Provided records: Begin

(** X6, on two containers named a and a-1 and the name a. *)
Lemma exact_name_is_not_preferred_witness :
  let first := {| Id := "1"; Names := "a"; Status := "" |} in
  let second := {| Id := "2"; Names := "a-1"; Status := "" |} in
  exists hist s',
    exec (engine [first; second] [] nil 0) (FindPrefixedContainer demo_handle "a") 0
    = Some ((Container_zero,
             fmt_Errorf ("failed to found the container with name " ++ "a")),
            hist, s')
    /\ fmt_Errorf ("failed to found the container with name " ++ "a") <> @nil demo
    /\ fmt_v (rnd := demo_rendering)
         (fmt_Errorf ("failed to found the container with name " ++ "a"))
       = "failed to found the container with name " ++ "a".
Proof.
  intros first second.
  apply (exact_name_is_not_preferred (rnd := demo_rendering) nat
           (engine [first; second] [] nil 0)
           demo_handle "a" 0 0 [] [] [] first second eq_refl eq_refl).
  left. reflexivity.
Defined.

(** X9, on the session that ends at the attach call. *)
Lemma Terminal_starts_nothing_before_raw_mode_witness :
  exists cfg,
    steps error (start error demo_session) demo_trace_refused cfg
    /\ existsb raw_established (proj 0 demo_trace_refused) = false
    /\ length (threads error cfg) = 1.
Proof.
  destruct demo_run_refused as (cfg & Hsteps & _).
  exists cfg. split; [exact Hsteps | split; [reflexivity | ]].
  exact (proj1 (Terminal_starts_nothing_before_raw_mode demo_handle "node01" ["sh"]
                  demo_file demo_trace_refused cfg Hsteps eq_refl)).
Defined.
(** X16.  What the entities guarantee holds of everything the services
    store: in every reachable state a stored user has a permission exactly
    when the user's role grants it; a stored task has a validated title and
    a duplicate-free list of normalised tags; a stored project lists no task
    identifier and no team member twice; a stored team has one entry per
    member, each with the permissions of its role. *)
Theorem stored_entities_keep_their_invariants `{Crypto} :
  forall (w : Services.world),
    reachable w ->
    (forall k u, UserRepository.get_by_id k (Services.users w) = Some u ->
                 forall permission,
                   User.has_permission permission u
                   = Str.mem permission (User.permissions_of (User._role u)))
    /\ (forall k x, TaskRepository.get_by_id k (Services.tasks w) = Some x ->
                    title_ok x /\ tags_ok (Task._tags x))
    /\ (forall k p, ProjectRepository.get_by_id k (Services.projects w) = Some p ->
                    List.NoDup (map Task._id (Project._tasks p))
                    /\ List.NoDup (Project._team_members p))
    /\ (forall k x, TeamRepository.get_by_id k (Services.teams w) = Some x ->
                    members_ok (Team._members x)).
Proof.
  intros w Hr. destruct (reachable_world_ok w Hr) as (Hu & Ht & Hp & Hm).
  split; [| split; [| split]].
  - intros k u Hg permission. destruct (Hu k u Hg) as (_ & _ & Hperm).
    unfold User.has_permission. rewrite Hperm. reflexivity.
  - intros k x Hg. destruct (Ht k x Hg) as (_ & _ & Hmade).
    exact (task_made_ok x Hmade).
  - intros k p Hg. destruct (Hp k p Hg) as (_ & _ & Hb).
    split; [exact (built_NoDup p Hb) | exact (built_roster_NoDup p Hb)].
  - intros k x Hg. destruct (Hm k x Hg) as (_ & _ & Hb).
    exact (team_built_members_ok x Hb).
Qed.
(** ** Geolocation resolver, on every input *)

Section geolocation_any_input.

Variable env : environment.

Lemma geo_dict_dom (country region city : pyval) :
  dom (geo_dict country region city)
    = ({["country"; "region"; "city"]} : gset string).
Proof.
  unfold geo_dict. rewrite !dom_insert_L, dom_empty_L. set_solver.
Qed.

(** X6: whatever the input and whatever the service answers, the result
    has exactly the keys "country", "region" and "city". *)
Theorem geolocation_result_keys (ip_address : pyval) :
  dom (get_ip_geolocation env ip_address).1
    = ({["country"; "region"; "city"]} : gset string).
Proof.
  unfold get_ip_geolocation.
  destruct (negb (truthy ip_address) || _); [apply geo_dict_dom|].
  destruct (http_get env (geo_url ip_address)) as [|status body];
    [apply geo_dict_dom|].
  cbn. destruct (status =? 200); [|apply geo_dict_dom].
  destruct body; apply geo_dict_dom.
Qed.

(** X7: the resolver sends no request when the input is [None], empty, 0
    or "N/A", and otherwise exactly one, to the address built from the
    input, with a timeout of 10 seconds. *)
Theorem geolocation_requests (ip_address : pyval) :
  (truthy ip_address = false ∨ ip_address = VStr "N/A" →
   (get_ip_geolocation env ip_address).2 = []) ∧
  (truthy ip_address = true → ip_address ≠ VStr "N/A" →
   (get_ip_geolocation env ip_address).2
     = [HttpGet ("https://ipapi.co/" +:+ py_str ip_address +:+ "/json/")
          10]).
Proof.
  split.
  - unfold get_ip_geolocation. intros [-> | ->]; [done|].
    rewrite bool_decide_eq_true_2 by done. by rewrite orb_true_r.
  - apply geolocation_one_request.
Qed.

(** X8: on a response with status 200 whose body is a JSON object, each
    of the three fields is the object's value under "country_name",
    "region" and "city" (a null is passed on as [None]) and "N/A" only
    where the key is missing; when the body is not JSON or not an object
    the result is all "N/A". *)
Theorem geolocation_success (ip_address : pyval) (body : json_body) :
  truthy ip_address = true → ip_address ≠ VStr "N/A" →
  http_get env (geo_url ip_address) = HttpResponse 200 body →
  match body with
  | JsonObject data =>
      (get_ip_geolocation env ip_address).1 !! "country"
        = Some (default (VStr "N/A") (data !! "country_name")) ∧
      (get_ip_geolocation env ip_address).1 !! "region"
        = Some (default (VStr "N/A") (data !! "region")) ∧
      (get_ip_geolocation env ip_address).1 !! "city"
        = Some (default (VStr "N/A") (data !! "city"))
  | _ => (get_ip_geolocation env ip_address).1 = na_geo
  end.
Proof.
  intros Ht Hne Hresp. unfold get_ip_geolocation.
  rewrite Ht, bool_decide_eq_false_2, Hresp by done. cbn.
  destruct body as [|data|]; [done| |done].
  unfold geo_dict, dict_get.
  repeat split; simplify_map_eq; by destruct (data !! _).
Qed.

Provided records: End

**Exercise aim**
Exactly as written, copy out all the entries above.

**Result**
(** X6, on two containers named a and a-1 and the name a. *)
Lemma exact_name_is_not_preferred_witness :
  let first := {| Id := "1"; Names := "a"; Status := "" |} in
  let second := {| Id := "2"; Names := "a-1"; Status := "" |} in
  exists hist s',
    exec (engine [first; second] [] nil 0) (FindPrefixedContainer demo_handle "a") 0
    = Some ((Container_zero,
             fmt_Errorf ("failed to found the container with name " ++ "a")),
            hist, s')
    /\ fmt_Errorf ("failed to found the container with name " ++ "a") <> @nil demo
    /\ fmt_v (rnd := demo_rendering)
         (fmt_Errorf ("failed to found the container with name " ++ "a"))
       = "failed to found the container with name " ++ "a".
Proof.
  intros first second.
  apply (exact_name_is_not_preferred (rnd := demo_rendering) nat
           (engine [first; second] [] nil 0)
           demo_handle "a" 0 0 [] [] [] first second eq_refl eq_refl).
  left. reflexivity.
Defined.

(** X9, on the session that ends at the attach call. *)
Lemma Terminal_starts_nothing_before_raw_mode_witness :
  exists cfg,
    steps error (start error demo_session) demo_trace_refused cfg
    /\ existsb raw_established (proj 0 demo_trace_refused) = false
    /\ length (threads error cfg) = 1.
Proof.
  destruct demo_run_refused as (cfg & Hsteps & _).
  exists cfg. split; [exact Hsteps | split; [reflexivity | ]].
  exact (proj1 (Terminal_starts_nothing_before_raw_mode demo_handle "node01" ["sh"]
                  demo_file demo_trace_refused cfg Hsteps eq_refl)).
Defined.
(** X16.  What the entities guarantee holds of everything the services
    store: in every reachable state a stored user has a permission exactly
    when the user's role grants it; a stored task has a validated title and
    a duplicate-free list of normalised tags; a stored project lists no task
    identifier and no team member twice; a stored team has one entry per
    member, each with the permissions of its role. *)
Theorem stored_entities_keep_their_invariants `{Crypto} :
  forall (w : Services.world),
    reachable w ->
    (forall k u, UserRepository.get_by_id k (Services.users w) = Some u ->
                 forall permission,
                   User.has_permission permission u
                   = Str.mem permission (User.permissions_of (User._role u)))
    /\ (forall k x, TaskRepository.get_by_id k (Services.tasks w) = Some x ->
                    title_ok x /\ tags_ok (Task._tags x))
    /\ (forall k p, ProjectRepository.get_by_id k (Services.projects w) = Some p ->
                    List.NoDup (map Task._id (Project._tasks p))
                    /\ List.NoDup (Project._team_members p))
    /\ (forall k x, TeamRepository.get_by_id k (Services.teams w) = Some x ->
                    members_ok (Team._members x)).
Proof.
  intros w Hr. destruct (reachable_world_ok w Hr) as (Hu & Ht & Hp & Hm).
  split; [| split; [| split]].
  - intros k u Hg permission. destruct (Hu k u Hg) as (_ & _ & Hperm).
    unfold User.has_permission. rewrite Hperm. reflexivity.
  - intros k x Hg. destruct (Ht k x Hg) as (_ & _ & Hmade).
    exact (task_made_ok x Hmade).
  - intros k p Hg. destruct (Hp k p Hg) as (_ & _ & Hb).
    split; [exact (built_NoDup p Hb) | exact (built_roster_NoDup p Hb)].
  - intros k x Hg. destruct (Hm k x Hg) as (_ & _ & Hb).
    exact (team_built_members_ok x Hb).
Qed.
(** ** Geolocation resolver, on every input *)

Section geolocation_any_input.

Variable env : environment.

Lemma geo_dict_dom (country region city : pyval) :
  dom (geo_dict country region city)
    = ({["country"; "region"; "city"]} : gset string).
Proof.
  unfold geo_dict. rewrite !dom_insert_L, dom_empty_L. set_solver.
Qed.

(** X6: whatever the input and whatever the service answers, the result
    has exactly the keys "country", "region" and "city". *)
Theorem geolocation_result_keys (ip_address : pyval) :
  dom (get_ip_geolocation env ip_address).1
    = ({["country"; "region"; "city"]} : gset string).
Proof.
  unfold get_ip_geolocation.
  destruct (negb (truthy ip_address) || _); [apply geo_dict_dom|].
  destruct (http_get env (geo_url ip_address)) as [|status body];
    [apply geo_dict_dom|].
  cbn. destruct (status =? 200); [|apply geo_dict_dom].
  destruct body; apply geo_dict_dom.
Qed.

(** X7: the resolver sends no request when the input is [None], empty, 0
    or "N/A", and otherwise exactly one, to the address built from the
    input, with a timeout of 10 seconds. *)
Theorem geolocation_requests (ip_address : pyval) :
  (truthy ip_address = false ∨ ip_address = VStr "N/A" →
   (get_ip_geolocation env ip_address).2 = []) ∧
  (truthy ip_address = true → ip_address ≠ VStr "N/A" →
   (get_ip_geolocation env ip_address).2
     = [HttpGet ("https://ipapi.co/" +:+ py_str ip_address +:+ "/json/")
          10]).
Proof.
  split.
  - unfold get_ip_geolocation. intros [-> | ->]; [done|].
    rewrite bool_decide_eq_true_2 by done. by rewrite orb_true_r.
  - apply geolocation_one_request.
Qed.

(** X8: on a response with status 200 whose body is a JSON object, each
    of the three fields is the object's value under "country_name",
    "region" and "city" (a null is passed on as [None]) and "N/A" only
    where the key is missing; when the body is not JSON or not an object
    the result is all "N/A". *)
Theorem geolocation_success (ip_address : pyval) (body : json_body) :
  truthy ip_address = true → ip_address ≠ VStr "N/A" →
  http_get env (geo_url ip_address) = HttpResponse 200 body →
  match body with
  | JsonObject data =>
      (get_ip_geolocation env ip_address).1 !! "country"
        = Some (default (VStr "N/A") (data !! "country_name")) ∧
      (get_ip_geolocation env ip_address).1 !! "region"
        = Some (default (VStr "N/A") (data !! "region")) ∧
      (get_ip_geolocation env ip_address).1 !! "city"
        = Some (default (VStr "N/A") (data !! "city"))
  | _ => (get_ip_geolocation env ip_address).1 = na_geo
  end.
Proof.
  intros Ht Hne Hresp. unfold get_ip_geolocation.
  rewrite Ht, bool_decide_eq_false_2, Hresp by done. cbn.
  destruct body as [|data|]; [done| |done].
  unfold geo_dict, dict_get.
  repeat split; simplify_map_eq; by destruct (data !! _).
Qed.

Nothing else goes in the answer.